Record extracts section start

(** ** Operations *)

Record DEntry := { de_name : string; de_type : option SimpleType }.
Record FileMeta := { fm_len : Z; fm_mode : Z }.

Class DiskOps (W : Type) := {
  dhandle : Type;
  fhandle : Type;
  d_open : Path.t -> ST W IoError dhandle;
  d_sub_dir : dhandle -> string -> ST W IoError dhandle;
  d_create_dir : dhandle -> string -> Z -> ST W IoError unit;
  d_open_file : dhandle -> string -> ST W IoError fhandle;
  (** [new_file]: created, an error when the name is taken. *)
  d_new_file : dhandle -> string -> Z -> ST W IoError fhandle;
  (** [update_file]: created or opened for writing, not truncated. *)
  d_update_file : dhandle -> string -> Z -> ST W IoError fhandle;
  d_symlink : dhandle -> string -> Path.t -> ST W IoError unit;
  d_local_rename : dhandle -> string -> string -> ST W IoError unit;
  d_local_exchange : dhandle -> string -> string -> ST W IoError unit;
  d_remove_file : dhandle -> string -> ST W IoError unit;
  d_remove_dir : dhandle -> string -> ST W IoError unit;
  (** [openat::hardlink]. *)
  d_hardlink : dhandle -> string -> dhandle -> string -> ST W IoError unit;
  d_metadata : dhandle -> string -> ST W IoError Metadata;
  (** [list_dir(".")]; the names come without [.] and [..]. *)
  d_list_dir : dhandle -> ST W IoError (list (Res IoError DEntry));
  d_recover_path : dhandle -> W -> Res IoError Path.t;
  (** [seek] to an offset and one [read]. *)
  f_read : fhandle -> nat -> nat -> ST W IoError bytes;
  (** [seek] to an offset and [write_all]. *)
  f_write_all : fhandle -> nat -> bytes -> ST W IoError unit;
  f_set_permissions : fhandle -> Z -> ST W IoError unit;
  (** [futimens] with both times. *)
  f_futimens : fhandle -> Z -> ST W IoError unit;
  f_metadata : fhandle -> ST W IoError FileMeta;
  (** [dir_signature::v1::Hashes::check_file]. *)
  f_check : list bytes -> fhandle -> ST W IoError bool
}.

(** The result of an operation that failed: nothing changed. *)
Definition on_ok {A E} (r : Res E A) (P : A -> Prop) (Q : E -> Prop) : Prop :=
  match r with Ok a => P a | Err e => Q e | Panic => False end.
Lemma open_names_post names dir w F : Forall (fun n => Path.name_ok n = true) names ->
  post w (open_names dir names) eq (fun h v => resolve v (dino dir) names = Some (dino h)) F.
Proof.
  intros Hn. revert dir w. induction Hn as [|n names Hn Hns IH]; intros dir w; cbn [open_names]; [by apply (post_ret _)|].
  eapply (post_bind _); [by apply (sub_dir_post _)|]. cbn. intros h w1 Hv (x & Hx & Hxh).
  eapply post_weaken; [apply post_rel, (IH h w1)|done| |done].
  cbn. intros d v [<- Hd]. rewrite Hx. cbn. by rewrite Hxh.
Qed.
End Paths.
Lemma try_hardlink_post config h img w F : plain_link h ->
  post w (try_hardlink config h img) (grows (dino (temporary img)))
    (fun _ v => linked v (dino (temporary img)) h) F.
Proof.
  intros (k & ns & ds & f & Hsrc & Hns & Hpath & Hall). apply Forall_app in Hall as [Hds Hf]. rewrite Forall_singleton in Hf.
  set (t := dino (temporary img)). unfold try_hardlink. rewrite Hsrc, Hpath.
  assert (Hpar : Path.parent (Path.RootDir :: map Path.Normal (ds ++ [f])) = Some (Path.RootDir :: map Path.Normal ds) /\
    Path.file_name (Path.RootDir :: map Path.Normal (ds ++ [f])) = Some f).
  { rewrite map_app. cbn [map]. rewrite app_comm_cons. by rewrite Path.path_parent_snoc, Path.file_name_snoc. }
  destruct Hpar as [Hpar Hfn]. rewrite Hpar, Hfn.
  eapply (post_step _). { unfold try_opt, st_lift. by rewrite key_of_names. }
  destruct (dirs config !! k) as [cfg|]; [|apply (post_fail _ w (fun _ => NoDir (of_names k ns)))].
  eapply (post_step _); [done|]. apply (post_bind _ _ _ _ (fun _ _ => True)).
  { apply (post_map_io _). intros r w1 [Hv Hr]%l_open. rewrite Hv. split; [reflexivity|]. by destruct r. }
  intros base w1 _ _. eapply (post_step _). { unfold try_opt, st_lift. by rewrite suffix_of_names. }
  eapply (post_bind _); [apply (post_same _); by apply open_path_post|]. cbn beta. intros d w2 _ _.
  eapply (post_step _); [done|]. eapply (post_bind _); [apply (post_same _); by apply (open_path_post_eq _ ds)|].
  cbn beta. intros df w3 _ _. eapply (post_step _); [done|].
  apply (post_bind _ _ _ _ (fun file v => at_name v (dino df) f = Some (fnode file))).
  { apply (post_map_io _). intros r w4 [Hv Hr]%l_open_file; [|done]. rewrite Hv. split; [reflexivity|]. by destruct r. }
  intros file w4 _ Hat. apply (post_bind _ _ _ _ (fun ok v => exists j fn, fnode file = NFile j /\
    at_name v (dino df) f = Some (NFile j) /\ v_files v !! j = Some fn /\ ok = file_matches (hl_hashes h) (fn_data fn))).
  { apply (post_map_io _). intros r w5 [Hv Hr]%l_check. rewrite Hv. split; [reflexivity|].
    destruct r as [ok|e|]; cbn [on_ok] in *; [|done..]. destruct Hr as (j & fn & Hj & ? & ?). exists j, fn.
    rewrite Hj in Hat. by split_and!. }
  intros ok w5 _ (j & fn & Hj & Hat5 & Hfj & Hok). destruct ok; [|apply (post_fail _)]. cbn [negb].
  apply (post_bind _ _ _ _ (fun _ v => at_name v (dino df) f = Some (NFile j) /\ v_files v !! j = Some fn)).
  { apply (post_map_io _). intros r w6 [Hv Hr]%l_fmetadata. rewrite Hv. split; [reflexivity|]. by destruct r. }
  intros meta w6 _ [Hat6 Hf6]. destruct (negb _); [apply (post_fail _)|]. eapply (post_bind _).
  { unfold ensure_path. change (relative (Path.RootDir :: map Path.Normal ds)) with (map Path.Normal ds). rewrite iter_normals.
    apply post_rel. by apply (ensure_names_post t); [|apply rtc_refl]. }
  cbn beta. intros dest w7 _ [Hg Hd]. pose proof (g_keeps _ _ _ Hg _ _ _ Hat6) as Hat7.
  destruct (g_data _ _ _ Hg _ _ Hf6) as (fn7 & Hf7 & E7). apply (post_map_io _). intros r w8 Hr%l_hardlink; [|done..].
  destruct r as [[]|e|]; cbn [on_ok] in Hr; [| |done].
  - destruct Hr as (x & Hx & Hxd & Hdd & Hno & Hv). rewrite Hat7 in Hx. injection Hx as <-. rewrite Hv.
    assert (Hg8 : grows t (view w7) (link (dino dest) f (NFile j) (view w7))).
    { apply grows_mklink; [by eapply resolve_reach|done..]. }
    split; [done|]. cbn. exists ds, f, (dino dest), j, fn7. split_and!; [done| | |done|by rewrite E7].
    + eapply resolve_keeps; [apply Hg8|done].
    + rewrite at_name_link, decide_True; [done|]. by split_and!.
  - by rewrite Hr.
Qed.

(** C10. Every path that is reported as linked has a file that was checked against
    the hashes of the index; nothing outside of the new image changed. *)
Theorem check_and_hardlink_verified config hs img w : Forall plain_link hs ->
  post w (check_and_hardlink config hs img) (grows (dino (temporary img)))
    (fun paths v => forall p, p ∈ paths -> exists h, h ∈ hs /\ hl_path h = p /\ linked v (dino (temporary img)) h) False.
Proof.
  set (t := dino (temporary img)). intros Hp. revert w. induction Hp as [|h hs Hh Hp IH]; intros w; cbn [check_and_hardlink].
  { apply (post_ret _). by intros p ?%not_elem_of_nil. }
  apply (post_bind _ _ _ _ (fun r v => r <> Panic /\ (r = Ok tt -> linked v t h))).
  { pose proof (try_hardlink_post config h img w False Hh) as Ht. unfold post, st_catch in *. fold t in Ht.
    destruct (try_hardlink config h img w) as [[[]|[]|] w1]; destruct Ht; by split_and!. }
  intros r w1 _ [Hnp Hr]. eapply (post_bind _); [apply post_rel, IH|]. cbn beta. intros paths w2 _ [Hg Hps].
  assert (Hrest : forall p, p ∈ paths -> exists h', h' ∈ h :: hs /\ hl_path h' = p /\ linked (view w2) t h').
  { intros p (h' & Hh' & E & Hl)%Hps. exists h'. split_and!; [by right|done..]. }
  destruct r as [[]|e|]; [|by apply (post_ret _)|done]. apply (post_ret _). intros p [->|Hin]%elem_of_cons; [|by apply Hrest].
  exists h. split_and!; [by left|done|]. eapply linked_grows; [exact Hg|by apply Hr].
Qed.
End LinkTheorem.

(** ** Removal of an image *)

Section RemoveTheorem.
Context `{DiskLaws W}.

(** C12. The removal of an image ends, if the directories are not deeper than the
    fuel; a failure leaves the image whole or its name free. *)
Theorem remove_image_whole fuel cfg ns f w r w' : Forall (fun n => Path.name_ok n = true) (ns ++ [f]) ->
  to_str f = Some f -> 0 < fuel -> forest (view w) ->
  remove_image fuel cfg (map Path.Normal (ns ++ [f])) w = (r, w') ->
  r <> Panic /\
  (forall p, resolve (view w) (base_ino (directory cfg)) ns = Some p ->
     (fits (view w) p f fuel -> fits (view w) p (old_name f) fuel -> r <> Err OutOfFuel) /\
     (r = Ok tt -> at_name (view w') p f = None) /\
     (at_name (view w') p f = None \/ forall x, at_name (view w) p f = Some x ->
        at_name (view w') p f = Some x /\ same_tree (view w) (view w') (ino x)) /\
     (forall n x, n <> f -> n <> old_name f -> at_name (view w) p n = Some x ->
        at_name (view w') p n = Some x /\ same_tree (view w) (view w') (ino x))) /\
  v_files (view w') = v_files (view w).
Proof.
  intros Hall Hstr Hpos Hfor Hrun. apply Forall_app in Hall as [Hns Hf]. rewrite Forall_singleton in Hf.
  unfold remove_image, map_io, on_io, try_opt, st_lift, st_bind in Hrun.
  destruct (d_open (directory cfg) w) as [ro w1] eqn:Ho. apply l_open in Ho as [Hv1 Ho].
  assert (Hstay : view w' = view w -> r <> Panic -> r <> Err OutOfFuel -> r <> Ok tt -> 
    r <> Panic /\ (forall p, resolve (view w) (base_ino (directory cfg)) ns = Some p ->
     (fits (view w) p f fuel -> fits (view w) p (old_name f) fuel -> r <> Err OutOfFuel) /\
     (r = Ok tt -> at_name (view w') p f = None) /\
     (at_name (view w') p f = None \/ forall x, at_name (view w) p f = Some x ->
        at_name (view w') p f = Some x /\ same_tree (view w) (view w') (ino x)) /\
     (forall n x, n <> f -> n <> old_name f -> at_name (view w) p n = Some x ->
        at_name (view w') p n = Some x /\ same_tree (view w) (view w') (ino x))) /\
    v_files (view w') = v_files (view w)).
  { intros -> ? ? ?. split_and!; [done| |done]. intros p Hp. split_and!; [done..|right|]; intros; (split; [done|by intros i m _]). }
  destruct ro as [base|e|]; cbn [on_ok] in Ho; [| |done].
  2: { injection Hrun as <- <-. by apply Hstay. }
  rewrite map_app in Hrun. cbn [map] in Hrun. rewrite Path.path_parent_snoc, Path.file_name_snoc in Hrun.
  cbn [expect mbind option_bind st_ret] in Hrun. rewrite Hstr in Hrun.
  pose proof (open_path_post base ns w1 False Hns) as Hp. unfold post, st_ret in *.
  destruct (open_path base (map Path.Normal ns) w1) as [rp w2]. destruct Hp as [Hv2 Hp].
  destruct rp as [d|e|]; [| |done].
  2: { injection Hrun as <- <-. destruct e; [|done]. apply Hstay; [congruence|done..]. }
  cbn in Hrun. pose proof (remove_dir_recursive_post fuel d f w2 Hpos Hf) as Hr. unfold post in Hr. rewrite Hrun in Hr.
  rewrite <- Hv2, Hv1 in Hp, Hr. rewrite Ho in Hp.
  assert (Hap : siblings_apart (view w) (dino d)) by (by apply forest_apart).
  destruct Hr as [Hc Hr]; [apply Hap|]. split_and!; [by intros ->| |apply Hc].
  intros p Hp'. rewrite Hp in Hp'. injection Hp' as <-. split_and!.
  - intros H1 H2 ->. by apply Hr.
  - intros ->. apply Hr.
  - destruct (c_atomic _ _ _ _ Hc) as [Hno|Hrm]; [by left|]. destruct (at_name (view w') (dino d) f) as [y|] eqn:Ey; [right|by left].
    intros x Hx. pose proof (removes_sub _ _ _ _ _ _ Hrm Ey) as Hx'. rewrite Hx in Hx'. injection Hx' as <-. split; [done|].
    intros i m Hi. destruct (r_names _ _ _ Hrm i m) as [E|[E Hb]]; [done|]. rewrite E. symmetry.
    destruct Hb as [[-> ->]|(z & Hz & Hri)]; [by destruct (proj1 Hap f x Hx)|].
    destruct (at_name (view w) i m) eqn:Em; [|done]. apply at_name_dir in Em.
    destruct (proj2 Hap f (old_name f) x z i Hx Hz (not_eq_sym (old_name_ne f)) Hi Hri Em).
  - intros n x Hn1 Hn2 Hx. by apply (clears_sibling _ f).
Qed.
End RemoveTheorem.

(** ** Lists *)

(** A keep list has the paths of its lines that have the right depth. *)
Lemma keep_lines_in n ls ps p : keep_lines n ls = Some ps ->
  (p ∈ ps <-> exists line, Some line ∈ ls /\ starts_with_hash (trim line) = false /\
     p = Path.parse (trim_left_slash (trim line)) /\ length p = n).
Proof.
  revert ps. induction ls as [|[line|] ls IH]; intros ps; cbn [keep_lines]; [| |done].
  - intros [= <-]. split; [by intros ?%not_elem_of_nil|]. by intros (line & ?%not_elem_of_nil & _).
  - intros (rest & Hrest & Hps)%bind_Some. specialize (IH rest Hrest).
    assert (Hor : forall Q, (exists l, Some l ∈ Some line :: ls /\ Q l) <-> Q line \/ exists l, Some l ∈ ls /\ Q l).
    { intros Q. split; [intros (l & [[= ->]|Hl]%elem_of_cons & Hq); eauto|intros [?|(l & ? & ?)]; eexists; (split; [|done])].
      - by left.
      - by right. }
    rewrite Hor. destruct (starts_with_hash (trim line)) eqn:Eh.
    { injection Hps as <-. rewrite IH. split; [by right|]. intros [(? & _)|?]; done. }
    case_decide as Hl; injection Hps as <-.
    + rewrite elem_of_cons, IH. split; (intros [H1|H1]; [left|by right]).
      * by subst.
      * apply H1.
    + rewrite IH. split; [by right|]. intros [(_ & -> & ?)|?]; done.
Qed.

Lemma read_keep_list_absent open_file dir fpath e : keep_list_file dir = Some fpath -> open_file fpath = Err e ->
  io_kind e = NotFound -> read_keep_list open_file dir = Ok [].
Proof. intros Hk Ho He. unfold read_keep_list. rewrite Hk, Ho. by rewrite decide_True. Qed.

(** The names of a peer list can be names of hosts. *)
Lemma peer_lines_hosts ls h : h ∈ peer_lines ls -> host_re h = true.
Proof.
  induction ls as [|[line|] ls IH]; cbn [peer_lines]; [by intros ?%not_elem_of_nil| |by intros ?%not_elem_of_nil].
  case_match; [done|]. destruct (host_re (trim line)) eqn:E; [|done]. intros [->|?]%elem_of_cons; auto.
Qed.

Record extracts section end

### Work task
Your answer must consist solely of the lines above between the line holding "d_local_exchange : dhandle" and the line holding "f_futimens : fhandle", inclusive, copied exactly.

### Response area
  d_local_exchange : dhandle -> string -> string -> ST W IoError unit;
  d_remove_file : dhandle -> string -> ST W IoError unit;
  d_remove_dir : dhandle -> string -> ST W IoError unit;
  (** [openat::hardlink]. *)
  d_hardlink : dhandle -> string -> dhandle -> string -> ST W IoError unit;
  d_metadata : dhandle -> string -> ST W IoError Metadata;
  (** [list_dir(".")]; the names come without [.] and [..]. *)
  d_list_dir : dhandle -> ST W IoError (list (Res IoError DEntry));
  d_recover_path : dhandle -> W -> Res IoError Path.t;
  (** [seek] to an offset and one [read]. *)
  f_read : fhandle -> nat -> nat -> ST W IoError bytes;
  (** [seek] to an offset and [write_all]. *)
  f_write_all : fhandle -> nat -> bytes -> ST W IoError unit;
  f_set_permissions : fhandle -> Z -> ST W IoError unit;
  (** [futimens] with both times. *)
  f_futimens : fhandle -> Z -> ST W IoError unit;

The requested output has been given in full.